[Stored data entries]
Definition compile (columns : gmap gostring featureFilterColumn) : FilterNode -> list sql_arg -> compiled sql_arg :=
  compile_filter gpkg_dialect (compile_leaf columns).

(** *** The layer *)

(** The base name of a column type: its parameters, case and surrounding space
    removed.  [ToUpper] is exact on ASCII and on the two other runes whose upper case
    is ASCII (U+0131 and U+017F); it leaves every other rune alone, which cannot
    make a type name equal to one of the ASCII names it is compared with. *)
Definition upper_rune (r : Z) : Z :=
  if (97 <=? r) && (r <=? 122) then r - 32 else if r =? 0x131 then 73 else if r =? 0x17F then 83 else r.

Definition ToUpper (s : gostring) : gostring := EncodeRunes (map (fun ir => upper_rune (snd ir)) (range_string s)).

Fixpoint before_paren (s : gostring) : option gostring :=
  match s with
  | [] => None
  | c :: s' => if Ascii.eqb c "(" then Some [] else cons c <$> before_paren s'
  end.

Definition normalizeFilterColumnType (declaration : gostring) : gostring :=
  let t := ToUpper (TrimSpace declaration) in
  match before_paren t with Some b => TrimSpace b | None => t end.

Definition filter_column_kind (base : gostring) : option QueryableType :=
  if bool_decide (base ∈ [B "INTEGER"; B "INT"; B "BIGINT"; B "SMALLINT"; B "MEDIUMINT"; B "TINYINT"; B "INT2"; B "INT8"])
  then Some QueryableInteger
  else if bool_decide (base ∈ [B "REAL"; B "DOUBLE"; B "DOUBLE PRECISION"; B "FLOAT"; B "NUMERIC"; B "DECIMAL"])
  then Some QueryableNumber
  else if bool_decide (base ∈ [B "BOOLEAN"; B "BOOL"]) then Some QueryableBoolean
  else if bool_decide (base ∈ [B "TEXT"; B "CHAR"; B "CHARACTER"; B "VARCHAR"; B "NCHAR"; B "NATIVE CHARACTER";
                               B "NVARCHAR"; B "CLOB"])
  then Some QueryableString
  else None.

(** The loop of freeze: the published fields with their columns; [public] are the
    public properties of the layer. *)
Fixpoint freeze_columns (public : list gostring) (cs : list featureFilterColumn)
    : list (FeatureQueryable * featureFilterColumn) :=
  match cs with
  | [] => []
  | c :: cs' =>
      let entries := freeze_columns public cs' in
      if negb (fc_hidden c =? 0) || negb (existsb (beq (fc_name c)) public) then entries
      else
        match filter_column_kind (normalizeFilterColumnType (fc_declaration c)) with
        | None => entries
        | Some kind =>
            (mkQueryable (fc_name c) kind (fc_notnull c =? 0),
             mkFilterColumn (fc_name c) (fc_declaration c) (fc_notnull c) (fc_primary c) (fc_hidden c) kind) :: entries
        end
  end.

Definition freeze (public : result QueryError (list gostring)) (profile : featureFilterProfile)
    : result QueryError featureFilterProfile :=
  let? public := public in
  let entries := freeze_columns public (fp_schema_columns profile) in
  let? catalog := NewFeatureQueryables (map fst entries) in
  Ok (mkProfile catalog (index_columns entries) (fp_schema_sql profile) (fp_encoding profile)
        (fp_schema_columns profile)).

(** The parts of a layer the filter uses: whether it supports feature queries, the
    error of its catalog, the profile. *)
Record filter_layer := mkFilterLayer {
  ly_supported : result QueryError unit; ly_error : option QueryError; ly_profile : option featureFilterProfile
}.

Definition Layer_FeatureQueryables (l : filter_layer) : result QueryError FeatureQueryables :=
  check? ly_supported l in
  match ly_error l, ly_profile l with
  | Some e, _ => Err e
  | None, None => Err filterUnsupported
  | None, Some profile => NewFeatureQueryables (qs_fields (fp_catalog profile))
  end.

Definition prepareFeatureFilter (l : filter_layer) (expression : option FilterExpression) : compiled sql_arg :=
  match expression with
  | None => Ok ([], [])
  | Some e =>
      let? _ := Layer_FeatureQueryables l in
      match ly_profile l with
      | None => Err filterUnsupported
      | Some profile =>
          let? resolved := ResolveFeatureFilter e (fp_catalog profile) in
          let? (predicate, args) := compile (fp_columns profile) (Root (rf_expression resolved)) [] in
          if (512 * 1024 <? blen predicate) || (8192 <? blen args) then
            Err (invalidQuery "filter" "compiled filter exceeds limits")
          else Ok (predicate, args)
      end
  end.

(** ** What SQLite makes of the tests *)

(** A stored value with its storage class. *)
Inductive sval := SNull | SInt (z : Z) | SReal (rank : Z) | SText (s : gostring) | SBlob (s : gostring).

Definition arg_value (a : sql_arg) : sval :=
  match a with
  | ArgInt z => SInt z
  | ArgFloat r => SReal r
  | ArgBytes s => SBlob s
  | ArgString s => SText s
  | ArgBool b => SInt (Z.b2z b)
  end.

Definition numeric (v : sval) : option Q :=
  match v with SInt z => Some (inject_Z z) | SReal r => Some (float_value r) | _ => None end.

Definition storage_class (v : sval) : Z :=
  match v with SNull => 0 | SInt _ | SReal _ => 1 | SText _ => 2 | SBlob _ => 3 end.

(** The order of two values that are not null: numbers by value, before texts,
    before blobs, both by bytes. *)
Definition sql_compare (a b : sval) : comparison :=
  match numeric a, numeric b with
  | Some x, Some y => (x ?= y)%Q
  | _, _ =>
      match a, b with
      | SText s, SText t | SBlob s, SBlob t => Compare s t
      | _, _ => storage_class a ?= storage_class b
      end
  end.

Definition compare_sql (op : FilterCompareOperator) (a b : sval) : option bool :=
  match a with SNull => None | _ => Some (holds op (sql_compare a b)) end.

(** CAST(v AS BLOB); a number has its text as bytes, which is only given here for
    integers: a text column holds no reals. *)
Definition cast_blob (v : sval) : sval :=
  match v with
  | SText s => SBlob s
  | SInt z => SBlob (FormatInt z)
  | SReal _ => SNull
  | v => v
  end.

Section Value.
Context (row : gostring -> sval).

Fixpoint gpkg_value (l : gpkg_leaf) : option bool :=
  match l with
  | GIsNull col => Some (match row col with SNull => true | _ => false end)
  | GIsNotNull col => Some (match row col with SNull => false | _ => true end)
  | GBlob col op s => compare_sql op (cast_blob (row col)) (SBlob s)
  | GTest col op arg => compare_sql op (row col) (arg_value arg)
  | GFold col value => match row col with SNull => None | _ => Some value end
  | GByType col i r => match row col with SInt _ => gpkg_value i | _ => gpkg_value r end
  end.

End Value.

(** The stored values that the domain scan of a layer admits, by the kind of the
    column, and the public value they stand for. *)
Definition in_domain (kind : QueryableType) (v : sval) : Prop :=
  match kind, v with
  | _, SNull => True
  | (QueryableInteger | QueryableNumber), SInt z => minInt64 <= z <= maxInt64
  | QueryableNumber, SReal r => - max_rank <= r <= max_rank
  | QueryableBoolean, SInt z => z = 0 \/ z = 1
  | QueryableString, SText _ => True
  | _, _ => False
  end.

Definition public_value (kind : QueryableType) (v : sval) : field_value :=
  match kind, v with
  | QueryableBoolean, SInt z => VBoolean (z =? 1)
  | _, SInt z => VNumber (inject_Z z)
  | _, SReal r => VNumber (float_value r)
  | _, SText s => VString s
  | _, _ => VNull
  end.

(** ** Leaves *)

(** A comparison with a numeric literal is decided exactly for every stored
    integer, and for every stored real. *)
Definition integer_exact (op : FilterCompareOperator) (q : Q) (col : gostring) (e : gpkg_leaf) : Prop :=
  forall row,
    (row col = SNull -> gpkg_value row e = None)
    /\ forall z, row col = SInt z -> minInt64 <= z <= maxInt64 -> gpkg_value row e = Some (holds op (inject_Z z ?= q)%Q).

Definition real_exact (op : FilterCompareOperator) (q : Q) (col : gostring) (e : gpkg_leaf) : Prop :=
  forall row,
    (row col = SNull -> gpkg_value row e = None)
    /\ forall r, row col = SReal r -> - max_rank <= r <= max_rank ->
         gpkg_value row e = Some (holds op (float_value r ?= q)%Q).

Lemma gpkg_operator_text_ok (op : FilterCompareOperator) :
  op <> FilterComparisonInvalid -> featureFilterOperator op = Ok (operator_text op).
Proof. intros H. unfold featureFilterOperator. by rewrite comparison_text_valid. Qed.

Lemma compileFilterInteger_exact (col : gostring) (op : FilterCompareOperator) (l : FilterLiteral) (q : Q)
    (args : list sql_arg) :
  op <> FilterComparisonInvalid -> Number l = Some q ->
  exists e, compileFilterInteger (column_source col) op l args = Ok (gpkg_text e, args ++ gpkg_args e)
            /\ integer_exact op q col e.
Proof.
  intros Hop Hq. unfold compileFilterInteger. rewrite Hq.
  destruct (directed_total minInt64 maxInt64 op q Hop) as [t Ht]. rewrite Ht.
  destruct t as [value|d b].
  - exists (GFold col value). rewrite app_nil_r. split; [done|]. intros row. cbn. split; [by intros ->|].
    intros z -> Hz. by rewrite <- (directed_correct _ _ z op q _ Hz Ht).
  - rewrite (gpkg_operator_text_ok d) by (by eapply directed_valid). exists (GTest col d (ArgInt b)).
    split; [done|]. intros row. cbn. split; [by intros ->|]. intros z -> Hz. cbn [compare_sql sql_compare numeric].
    rewrite <- (directed_correct _ _ z op q _ Hz Ht). cbn [decide_test]. do 2 f_equal.
    unfold Qcompare. cbn. by rewrite !Z.mul_1_r.
Qed.

(** Where a float64 lies relative to a rational, from the float64 next to it. *)
Lemma Qcompare_Lt (x y : Q) : (x < y)%Q -> (x ?= y)%Q = Lt.
Proof. apply Qlt_alt. Qed.

Lemma Qcompare_Gt (x y : Q) : (y < x)%Q -> (x ?= y)%Q = Gt.
Proof. apply Qgt_alt. Qed.

Lemma near_compare (q : Q) (n r : Z) :
  (float_value (n - 1) < q < float_value (n + 1))%Q ->
  (float_value r ?= q)%Q
  = match (float_value n ?= q)%Q with
    | Eq => r ?= n
    | Gt => if r <=? n - 1 then Lt else Gt
    | Lt => if r <=? n then Lt else Gt
    end.
Proof.
  intros [H1 H2]. destruct (float_value n ?= q)%Q eqn:Ec.
  - apply Qeq_alt in Ec. rewrite <- (float_value_compare r n). by rewrite Ec.
  - apply Qlt_alt in Ec. destruct (Z.leb_spec r n) as [H|H].
    + apply Qcompare_Lt. pose proof (float_value_le r n H). lra.
    + apply Qcompare_Gt. pose proof (float_value_le (n + 1) r ltac:(lia)). lra.
  - apply Qgt_alt in Ec. destruct (Z.leb_spec r (n - 1)) as [H|H].
    + apply Qcompare_Lt. pose proof (float_value_le r (n - 1) H). lra.
    + apply Qcompare_Gt. pose proof (float_value_le n r ltac:(lia)). lra.
Qed.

-- Your goal --
Return exactly what appears above, from the first line of the entries to the line with "if (97 <=? r)", inclusive.

-- Output for this task --
Definition compile (columns : gmap gostring featureFilterColumn) : FilterNode -> list sql_arg -> compiled sql_arg :=
  compile_filter gpkg_dialect (compile_leaf columns).

(** *** The layer *)

(** The base name of a column type: its parameters, case and surrounding space
    removed.  [ToUpper] is exact on ASCII and on the two other runes whose upper case
    is ASCII (U+0131 and U+017F); it leaves every other rune alone, which cannot
    make a type name equal to one of the ASCII names it is compared with. *)
Definition upper_rune (r : Z) : Z :=
  if (97 <=? r) && (r <=? 122) then r - 32 else if r =? 0x131 then 73 else if r =? 0x17F then 83 else r.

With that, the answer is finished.